The government said it would further tighten coronavirus restrictions in three of its 20 regions after health officials warned of the increase of cases of more contagious variants.

France reported 23,507 new confirmed COVID-19 cases on Friday, which is down from the previous week, however officials said the number of people in intensive care with COVID-19 reached its highest level this year.

Canada's drug regulator announced Friday that it had approved Johnson & Johnson's COVID-19 vaccine, the fourth such inoculation to get approval. Canada has also approved vaccines from Pfizer-BioNTech, Moderna and AstraZeneca.

Mickey Mouse may once again scamper on Disneyland’s streets, according to California officials who said Friday the state’s theme and amusement parks could open as early as April 1.

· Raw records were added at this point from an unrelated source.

(** X18.  A text whose lower-case form contains "female" at the end of
    a word is classified as boys: the pattern for boys, tried first,
    finds "male" at a word end inside "female". *)
Theorem female_classified_boys (s a b : string) :
  Str.toLowerCase s = a +:+ "female" +:+ b →
  word_end b = true →
  guessGender (JStr s : @json num) = "boys".
Proof.
  intros Hs Hb. unfold guessGender.
  assert (Ht : truthy (JStr s : @json num) = true).
  { apply truthy_nonempty. intros ->. destruct a; discriminate. }
  rewrite Ht. cbn [negb ToString]. cbv zeta. rewrite Hs.
  assert (T : Re.test re_boys (a +:+ "female" +:+ b) = true); [|now rewrite T].
  unfold Re.test.
  change ("female" +:+ b) with ("fe" +:+ ("male" +:+ b)).
  rewrite <- append_assoc. apply search_skip. intros p.
  change ("male" +:+ b) with (String "m" (String "a" (String "l" (String "e" b)))).
  unfold re_boys. cbn. unfold Re.word_before, Re.word_after. cbn [fst snd].
  destruct b as [|c b]; cbn in *; [discriminate|].
  apply negb_true_iff in Hb. rewrite Hb. discriminate.
Qed.






(** ** Enrichment is idempotent *)

Lemma obj_set_same (q : list (string * @json num)) k v :
  k ∈ q.*1 → obj_get q k = v → obj_set q k v = q.
Proof.
  induction q as [|[k' v'] q IH]; cbn [fmap list_fmap obj_get obj_set fst].
  - intros H. inversion H.
  - intros Hin Hv. destruct (String.eqb k' k) eqn:E.
    + apply String.eqb_eq in E. now subst.
    + f_equal. apply IH; [|exact Hv].
      apply elem_of_cons in Hin as [->|Hin]; [|exact Hin].
      now rewrite String.eqb_refl in E.
Qed.

Lemma obj_set_key (q : list (string * @json num)) k v : k ∈ (obj_set q k v).*1.
Proof.
  induction q as [|[k' v'] q IH]; cbn [fmap list_fmap obj_set fst]; [left|].
  destruct (String.eqb k' k); [left|right; exact IH].
Qed.

Lemma obj_set_keeps (q : list (string * @json num)) k v k' :
  k' ∈ q.*1 → k' ∈ (obj_set q k v).*1.
Proof.
  induction q as [|[k0 v0] q IH]; cbn [fmap list_fmap obj_set fst].
  - intros H. inversion H.
  - intros H. destruct (String.eqb k0 k) eqn:E.
    + apply String.eqb_eq in E. subst k0.
      apply elem_of_cons in H as [->|H]; [left|right; exact H].
    + apply elem_of_cons in H as [->|H]; [left|right; now apply IH].
Qed.

Lemma or_null_cases (a : @json num) :
  (truthy a = true ∧ a ||| JNull = a) ∨ (truthy a = false ∧ a ||| JNull = JNull).
Proof. unfold or_else. destruct (truthy a); auto. Qed.

Lemma or_else_falsy (a b : @json num) : truthy a = false → a ||| b = b.
Proof. unfold or_else. now intros ->. Qed.

(** Evaluates [a || b] and [truthy a] where the context tells whether
    [a] is truthy. *)
Ltac or_chain :=
  repeat match goal with
         | H : truthy ?x = true |- context [?x ||| ?y] => rewrite (or_else_truthy x y H)
         | H : truthy ?x = false |- context [?x ||| ?y] => rewrite (or_else_falsy x y H)
         | |- context [JNull ||| ?y] => rewrite (or_else_falsy JNull y eq_refl)
         | H : truthy ?x = _ |- context [truthy ?x] => rewrite H
         | |- context [truthy JNull] => change (truthy JNull) with false
         end.

(** X20.  [enrichProperties] is idempotent on whole records: enriching
    an enriched record with the same table gives the same record, key
    for key and in the same order. *)
Theorem enrichProperties_idempotent (p : list (string * @json num)) (d2r : gmap string string) :
  enrichProperties (enrichProperties p d2r) d2r = enrichProperties p d2r.
Proof.
  set (q := enrichProperties p d2r).
  assert (Ko : "ownership" ∈ q.*1) by (do 3 apply obj_set_keeps; apply obj_set_key).
  assert (Kg : "gender" ∈ q.*1) by (do 2 apply obj_set_keeps; apply obj_set_key).
  assert (Kd : "district" ∈ q.*1) by (apply obj_set_keeps; apply obj_set_key).
  assert (Kr : "region" ∈ q.*1) by apply obj_set_key.
  assert (Ho : obj_get q "ownership" = JStr (guessOwnership (ownership_tag p)))
    by apply enrichProperties_ownership.
  assert (Hg : obj_get q "gender" = JStr (guessGender (gender_tag p)))
    by apply enrichProperties_gender'.
  assert (Hother : ∀ k, k ≠ "ownership" → k ≠ "gender" → k ≠ "district" → k ≠ "region" →
                        obj_get q k = obj_get p k).
  { intros k H1 H2 H3 H4. unfold q, enrichProperties. cbv zeta.
    now rewrite !obj_get_set_ne by congruence. }
  set (a := obj_get p "district"). set (b := obj_get p "addr:district").
  set (c := obj_get p "is_in:district"). set (d := obj_get p "admin2").
  set (e := obj_get p "ADM2_NAME"). set (f := obj_get p "subcounty").
  set (D := (a ||| b ||| c ||| d ||| e ||| f) ||| JNull).
  assert (Hd : obj_get q "district" = D).
  { unfold q, enrichProperties. cbv zeta. obj_simpl. reflexivity. }
  set (r0 := (obj_get p "region" ||| obj_get p "ADM1_NAME" ||| obj_get p "province")
             ||| JNull).
  set (T := table_get d2r (normalizeDistrictName D) ||| JNull).
  set (R := if negb (truthy r0) && truthy D then T else r0).
  assert (Hr : obj_get q "region" = R).
  { unfold q, enrichProperties. cbv zeta. obj_simpl. reflexivity. }
  assert (S1 : obj_set q "ownership" (JStr (guessOwnership (ownership_tag q))) = q).
  { apply obj_set_same; [exact Ko|]. rewrite Ho. f_equal. symmetry.
    unfold ownership_tag at 1. rewrite Ho.
    rewrite !(or_else_truthy (JStr (guessOwnership _)))
      by (apply truthy_nonempty, guessOwnership_nonempty).
    now rewrite guessOwnership_fixed. }
  assert (S2 : obj_set q "gender" (JStr (guessGender (gender_tag q))) = q).
  { apply obj_set_same; [exact Kg|]. rewrite Hg. f_equal. symmetry.
    unfold gender_tag at 1. rewrite Hg.
    rewrite !(or_else_truthy (JStr (guessGender _)))
      by (apply truthy_nonempty, guessGender_nonempty).
    now rewrite guessGender_fixed. }
  assert (E3 : (obj_get q "district" ||| obj_get q "addr:district"
                ||| obj_get q "is_in:district" ||| obj_get q "admin2"
                ||| obj_get q "ADM2_NAME" ||| obj_get q "subcounty") ||| JNull = D).
  { rewrite Hd, !Hother by discriminate. fold b c d e f. unfold D.
    destruct (truthy a) eqn:Ea, (truthy b) eqn:Eb, (truthy c) eqn:Ec,
      (truthy d) eqn:Ed, (truthy e) eqn:Ee, (truthy f) eqn:Ef;
      or_chain; reflexivity. }
  assert (S3 : obj_set q "district"
                 ((obj_get q "district" ||| obj_get q "addr:district"
                   ||| obj_get q "is_in:district" ||| obj_get q "admin2"
                   ||| obj_get q "ADM2_NAME" ||| obj_get q "subcounty") ||| JNull) = q).
  { apply obj_set_same; [exact Kd|]. now rewrite E3. }
  assert (E4 : (let region := (obj_get q "region" ||| obj_get q "ADM1_NAME"
                               ||| obj_get q "province") ||| JNull in
                if negb (truthy region) && truthy (obj_get q "district")
                then table_get d2r (normalizeDistrictName (obj_get q "district")) ||| JNull
                else region) = R).
  { cbv zeta. rewrite Hr, Hd, !Hother by discriminate. fold T.
    assert (HT : T = JNull ∨ truthy T = true).
    { unfold T. destruct (or_null_cases (table_get d2r (normalizeDistrictName D)))
        as [[H1 H2]|[H1 H2]]; rewrite H2; auto. }
    unfold R, r0. clearbody T D.
    set (r1 := obj_get p "region"). set (r2 := obj_get p "ADM1_NAME").
    set (r3 := obj_get p "province").
    destruct (truthy r1) eqn:E1, (truthy r2) eqn:E2, (truthy r3) eqn:E5,
      (truthy D) eqn:ED;
      or_chain; cbn [negb andb]; or_chain; cbn [negb andb]; try reflexivity;
      destruct HT as [->|HT]; or_chain; cbn [negb andb]; or_chain; reflexivity. }
  unfold enrichProperties at 1. cbv zeta in E4 |- *.
  unfold ownership_tag in S1. rewrite S1.
  unfold gender_tag in S2. rewrite S2, S3, E4.
  apply obj_set_same; [exact Kr|exact Hr].
Qed.

(** ** Front end *)

(** X21.  Toggling a value twice gives the set back; one toggle flips
    the membership of the value and of no other. *)
Theorem toggleSetValue_involution (current : gset string) (value : string) :
  toggleSetValue (toggleSetValue current value) value = current
  ∧ (value ∈ toggleSetValue current value ↔ value ∉ current)
  ∧ ∀ other, other ≠ value →
      (other ∈ toggleSetValue current value ↔ other ∈ current).
Proof.
  unfold toggleSetValue. destruct (bool_decide (value ∈ current)) eqn:E.
  - apply bool_decide_eq_true in E.
    assert (N : value ∉ current ∖ {[value]}).
    { rewrite elem_of_difference, elem_of_singleton. tauto. }
    rewrite (bool_decide_eq_false_2 _ N).
    split; [|split].
    + apply set_eq. intros x.
      rewrite elem_of_union, elem_of_difference, elem_of_singleton.
      destruct (decide (x = value)) as [->|]; tauto.
    + tauto.
    + intros other Ho. rewrite elem_of_difference, elem_of_singleton. tauto.
  - apply bool_decide_eq_false in E.
    assert (Y : value ∈ current ∪ {[value]}).
    { rewrite elem_of_union, elem_of_singleton. tauto. }
    rewrite (bool_decide_eq_true_2 _ Y).
    split; [|split].
    + apply set_eq. intros x.
      rewrite elem_of_difference, elem_of_union, elem_of_singleton.
      destruct (decide (x = value)) as [->|]; tauto.
    + tauto.
    + intros other Ho. rewrite elem_of_union, elem_of_singleton. tauto.
Qed.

There are, of course, COVID-19 restrictions on the openings. The parks would open under restricted capacity. They would also have to be in a county that is not under certain constraints, designed to slow the coronavirus transmission rate.

A purple county has the most restrictions due to its coronavirus rate of infection, under California’s color-code system. Disneyland is in a purple country, but at the present rate of transmission, officials expect the theme park would likely be eligible for reopening sometime in April.